To give the audience — composed primarily of students from Trinity College and Central Connecticut State University — a sense of what poverty is like, even with SNAP, she asked what a person is supposed to do “if you can’t afford to buy your daughter tampons.”
Lausch, another experienced activist, said she was at the forum to speak about “the war on women.” Though focusing on how reproductive freedoms have been challenged or stripped in different states, she also talked about how she had been involved in strikes for pay parity. Lausch said that especially in times of economic depression/recession, workers are kept in line with threats of job loss.
But the forum did not feel like the women were only interested in pointing out the problems that exist. Burnett said, “we are clear that we have to turn our pain into our power.”
Part of the pain that Burnett spoke of was the way in which black women are not trusted to make decisions about their own bodies. She speaks more at length about this in the short film We Always Resist. An example given of the negative messaging about black women is the billboards that claimed “The Most Dangerous Place for an African American is in the Womb.”
When asked why politicians were eroding reproductive rights now, Burnett said it was “to preserve their power. They’re trying to protect their privilege.” Lausch said that it was part of the “divide and conquer” strategy.
Privilege can be found within progressive movements as well. Burnett talked about some troubling rhetoric used during the SlutWalk. She said she was generally supportive of this recent series of marches, but that there are race issues that must be addressed. At one, white women were carrying signs that read “Woman is the N* of the World,” which points to the need to talk about white privilege within the feminist movement.
When I asked the panel what is being done to address issues of race, sex, gender, sexuality, and class discrimination/prejudice within the Occupy movement, Burnett said she had not been involved in Occupy Wall Street because of precisely these issues, along with the connotation of “occupation.” Jashari added that “we have to look critically at [all of the Occupations].”
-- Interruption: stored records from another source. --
(** Case conversion of ASCII text: the letters a to z and A to Z are
    converted, every other byte is kept.  This is what [toUpperCase] and
    [toLowerCase] do on the texts of addresses, roots and numerals. *)
Definition toUpperCase : string -> string := mapChars upperChar.
Definition toLowerCase : string -> string := mapChars lowerChar.

(** Case conversion of arbitrary text follows the Unicode tables of the
    engine (one character may become several: sharp s becomes SS).  The
    embedding takes [String.prototype.toUpperCase] and
    [String.prototype.toLowerCase] from outside; what it relies on is that on
    ASCII text they are the conversions above. *)
Class CaseConversion : Type := {
  String_toUpperCase : string -> string;
  String_toLowerCase : string -> string;
  String_toUpperCase_ascii :
    forall s, allChars isAscii s = true -> String_toUpperCase s = toUpperCase s;
  String_toLowerCase_ascii :
    forall s, allChars isAscii s = true -> String_toLowerCase s = toLowerCase s
}.

(** [trimStart] removes the white-space characters at the front, of
    whatever length. *)
Fixpoint trimStart (s : string) : string :=
  match s with
  | EmptyString => EmptyString
  | String a r =>
      if isWhiteSpace a then trimStart r
      else
        match r with
        | EmptyString => s
        | String b r2 =>
            if isWhiteSpace2 a b then trimStart r2
            else
              match r2 with
              | EmptyString => s
              | String c r3 => if isWhiteSpace3 a b c then trimStart r3 else s
              end
        end
  end.

(** [trimEnd] removes them at the end: going from the end, what is left of
    the rest is dropped together with the first byte when the two make up one
    white-space character. *)
Fixpoint trimEnd (s : string) : string :=
  match s with
  | EmptyString => EmptyString
  | String c r =>
      let t := String c (trimEnd r) in
      if isWhiteSpaceChar t then EmptyString else t
  end.

Definition trim (s : string) : string := trimEnd (trimStart s).

(** A string of white-space characters only. *)
Fixpoint allWhiteSpace (s : string) : bool :=
  match s with
  | EmptyString => true
  | String a r =>
      if isWhiteSpace a then allWhiteSpace r
      else match r with
           | EmptyString => false
           | String b r2 =>
               if isWhiteSpace2 a b then allWhiteSpace r2
               else match r2 with
                    | EmptyString => false
                    | String c r3 => isWhiteSpace3 a b c && allWhiteSpace r3
                    end
           end
  end.

(** An ASCII character that is no white space. *)
Definition notSpace (c : ascii) : bool := isAscii c && negb (isWhiteSpace c).

(** Truthiness of a string: the empty string is falsy. *)
Definition nonEmpty (s : string) : bool :=
  match s with
  | EmptyString => false
  | String _ _ => true
  end.

Fixpoint startsWith (p s : string) : bool :=
  match p, s with
  | EmptyString, _ => true
  | String a p', String b s' => Ascii.eqb a b && startsWith p' s'
  | String _ _, EmptyString => false
  end.

Fixpoint drop (n : nat) (s : string) : string :=
  match n, s with
  | O, _ => s
  | S _, EmptyString => EmptyString
  | S n', String _ r => drop n' r
  end.

Fixpoint repeatChar (c : ascii) (n : nat) : string :=
  match n with
  | O => EmptyString
  | S n' => String c (repeatChar c n')
  end.

(** [s.padStart(n, '0')]. *)
Definition padStart0 (n : nat) (s : string) : string :=
  repeatChar "0"%char (n - String.length s) ++ s.

Definition hasHexPrefix (s : string) : bool := startsWith "0x" s || startsWith "0X" s.

Definition isAlnum (c : ascii) : bool := isUpper c || isLower c || isDigit c.

(** [/^[0-9]+$/.test(s)]. *)
Definition isDecimalDigits (s : string) : bool := nonEmpty s && allChars isDigit s.

(** ** BigInt *)

Definition digitChar (d : N) : ascii :=
  if (d <? 10)%N then ascii_of_N (48 + d) else ascii_of_N (87 + d).

(** The value of an alphanumeric character read as a digit. *)
Definition alnumValue (c : ascii) : option N :=
  if isDigit c then Some (N_of_ascii c - 48)%N
  else if isLower c then Some (N_of_ascii c - 87)%N
  else if isUpper c then Some (N_of_ascii c - 55)%N
  else None.

(** The value of a digit character in the given radix, if it is one. *)
Definition digitValue (radix : N) (c : ascii) : option N :=
  match alnumValue c with
  | Some d => if (d <? radix)%N then Some d else None
  | None => None
  end.

(** Digits of [n], most significant first, prepended to [acc]. *)
Fixpoint digitsAux (radix : N) (fuel : nat) (n : N) (acc : string) : string :=
  match fuel with
  | O => acc
  | S fuel' =>
      let acc' := String (digitChar (n mod radix)) acc in
      if (n / radix =? 0)%N then acc' else digitsAux radix fuel' (n / radix) acc'
  end.

Definition digitsOf (radix : N) (n : N) : string :=
  digitsAux radix (S (N.size_nat n)) n EmptyString.

(** [z.toString(radix)] for a bigint [z]. *)
Definition BigInt_toString (radix : N) (z : Z) : string :=
  match z with
  | Zneg p => String "-"%char (digitsOf radix (Npos p))
  | _ => digitsOf radix (Z.to_N z)
  end.

Fixpoint parseDigitsAux (radix : N) (s : string) (acc : N) : option N :=
  match s with
  | EmptyString => Some acc
  | String c r =>
      match digitValue radix c with
      | Some d => parseDigitsAux radix r (acc * radix + d)%N
      | None => None
      end
  end.

(** One or more digits of the radix. *)
Definition parseDigits (radix : N) (s : string) : option N :=
  if nonEmpty s then parseDigitsAux radix s 0%N else None.

(** [StringToBigInt]: white space is trimmed, the empty string is zero, a
    [0x], [0o] or [0b] prefix selects the radix (no sign allowed), otherwise
    an optionally signed decimal literal.  [None] is the [SyntaxError]. *)
Definition BigInt_ofString (s : string) : option Z :=
  let t := trim s in
  if negb (nonEmpty t) then Some 0
  else if startsWith "0x" t || startsWith "0X" t then
    Z.of_N <$> parseDigits 16 (drop 2 t)
  else if startsWith "0o" t || startsWith "0O" t then
    Z.of_N <$> parseDigits 8 (drop 2 t)
  else if startsWith "0b" t || startsWith "0B" t then
    Z.of_N <$> parseDigits 2 (drop 2 t)
  else if startsWith "-" t then
    (fun n => - Z.of_N n) <$> parseDigits 10 (drop 1 t)
  else if startsWith "+" t then
    Z.of_N <$> parseDigits 10 (drop 1 t)
  else Z.of_N <$> parseDigits 10 t.

Definition isHexDigit (c : ascii) : bool :=
  match digitValue 16 c with
  | Some _ => true
  | None => false
  end.

(** The text [0x] followed by the hexadecimal digits of [z], left-padded
    with zeros to 64 digits: the form that [toHex32], the commitment and the
    digests all produce. *)
Definition hex64 (z : Z) : string := "0x" ++ padStart0 64 (BigInt_toString 16 z).

(** ** Numbers (binary64) *)

Definition number : Type := spec_float.

Definition prec : Z := 53.
Definition emax : Z := 1024.

(** The number nearest to an integer (ties to even): integer literals,
    [Number(b)] for a bigint [b], and [Number(b.toString())]. *)
Definition Number_ofZ (z : Z) : number := binary_normalize prec emax z 0 false.

Definition mul : number -> number -> number := SFmul prec emax.
Definition div : number -> number -> number := SFdiv prec emax.

(** [a > b] and [a >= b]; both are false when an operand is NaN. *)
Definition gt (a b : number) : bool := SFltb b a.
Definition ge (a b : number) : bool := SFleb b a.

(** The numbers above zero, +infinity included. *)
Definition isPositive (x : number) : bool :=
  match x with
  | S754_finite false _ _ | S754_infinity false => true
  | _ => false
  end.

Definition signed (s : bool) (m : positive) : Z := if s then Zneg m else Zpos m.

(** [Math.round]: the nearest integer, ties towards +infinity. *)
Definition Math_round (x : number) : number :=
  match x with
  | S754_finite s m e =>
      if 0 <=? e then x
      else
        let k := - e in
        let r := (2 * signed s m + 2 ^ k) / 2 ^ (k + 1) in
        if r =? 0 then S754_zero s else binary_normalize prec emax r 0 false
  | _ => x
  end.

(** [Math.floor]. *)
Definition Math_floor (x : number) : number :=
  match x with
  | S754_finite s m e =>
      if 0 <=? e then x
      else
        let r := signed s m / 2 ^ (- e) in
        if r =? 0 then S754_zero false else binary_normalize prec emax r 0 false
  | _ => x
  end.

(** [BigInt(x)] for a number [x]: defined on the integral numbers only;
    [None] is the [RangeError]. *)
Definition BigInt_ofNumber (x : number) : option Z :=
  match x with
  | S754_zero _ => Some 0
  | S754_finite s m e =>
      if 0 <=? e then Some (signed s m * 2 ^ e)
      else if signed s m mod 2 ^ (- e) =? 0 then Some (signed s m / 2 ^ (- e))
      else None
  | _ => None
  end.

End JS.

Export JS.

#[export] Instance result_ret : MRet result := @Ok.
#[export] Instance result_bind : MBind result := fun A B k r => bind r k.

(* ===================================================================== *)
(** * src/lib/zk/commitment.ts                                           *)
(* ===================================================================== *)

Module Commitment.

Record InvoiceData : Type := {
  orderNumber : string;
  purchasePriceUsd : number;
  purchaseDate : string;
  productId : string
}.

Record PurchaseDetails : Type := {
  orderHash : string;
  invoicePrice : Z;
  invoiceDate : number;
  productHash : Z;
  salt : Z;
  selectedTier : Z
}.

Record TierBoundary : Type := {
  min : Z;
  max : Z;
  tier : Z;
  premium : Z
}.

(** Premium tiers (must match circuit and contract). *)
Definition TIER_BOUNDARIES : list TierBoundary := [
  {| min := 1000000;    max := 99999999;    tier := 1; premium := 1000000 |};
  {| min := 100000000;  max := 499000000;   tier := 2; premium := 3000000 |};
  {| min := 500000000;  max := 999000000;   tier := 3; premium := 7000000 |};
  {| min := 1000000000; max := 1999000000;  tier := 4; premium := 13000000 |};
  {| min := 2000000000; max := 10000000000; tier := 5; premium := 20000000 |}
].

Definition TOKEN_MULTIPLIER : Z := 1000000.

Definition contains (b : TierBoundary) (invoicePrice : Z) : bool :=
  (min b <=? invoicePrice) && (invoicePrice <=? max b).

Definition OutOfRangeError (invoicePrice : Z) : exn :=
  Error ("Invoice price " ++ BigInt_toString 10 invoicePrice ++ " outside valid tier ranges").

(** The [for ... of] loop over a table: the first boundary that contains
    the price decides; falling off the end throws. *)
Fixpoint classifyIn (table : list TierBoundary) (invoicePrice : Z) : result (Z * Z) :=
  match table with
  | [] => Throw (OutOfRangeError invoicePrice)
  | boundary :: rest =>
      if contains boundary invoicePrice
      then Ok (tier boundary, premium boundary)
      else classifyIn rest invoicePrice
  end.

Definition calculateTierAndPremium (invoicePrice : Z) : result (Z * Z) :=
  classifyIn TIER_BOUNDARIES invoicePrice.

Record CommitmentResult : Type := {
  commitment : string;
  details : PurchaseDetails;
  resultTier : Z;
  resultPremium : Z
}.

Section BuildCommitment.

(** The outside primitives: [keccak256 s] is the digest of the UTF-8 bytes of
    [s] as an integer, [poseidon xs] is [F.toObject(poseidon(xs))], and
    [Date_getTime s] is [new Date(s).getTime()] (NaN for an invalid date). *)
Variable keccak256 : string -> Z.
Variable poseidon : list Z -> Z.
Variable Date_getTime : string -> number.

(** [ethers.keccak256(ethers.toUtf8Bytes(s))]: a [0x] string of 64 digits. *)
Definition keccak256Hex (s : string) : string :=
  "0x" ++ padStart0 64 (BigInt_toString 16 (keccak256 s)).

(** [b.toString(16).padStart(2, '0')] for one byte of the salt array. *)
Definition byteHex (b : byte) : string :=
  padStart0 2 (digitsOf 16 (Byte.to_N b)).

(** The integer that a byte array writes, most significant byte first. *)
Definition bytesValue (bytes : list byte) : Z :=
  fold_left (fun acc b => acc * 256 + Z.of_N (Byte.to_N b)) bytes 0.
But immediately following this, when an audience member asked how Socialist Action is reaching out to and educating the “lower class,” with which he identifies, Janczewska corrected him, saying “we prefer to use the term ‘working class.'” When this Hartford resident’s question was not answered, he rephrased it, asking where were the people from the “North End, South End.” Jashari responded that his “question is right on point” and that “we have not been able to reach out to everybody.”
The evening’s message could be summed up in some of Jashari’s last words during the forum: “We can not sit back and wait for someone else to fight for our rights.”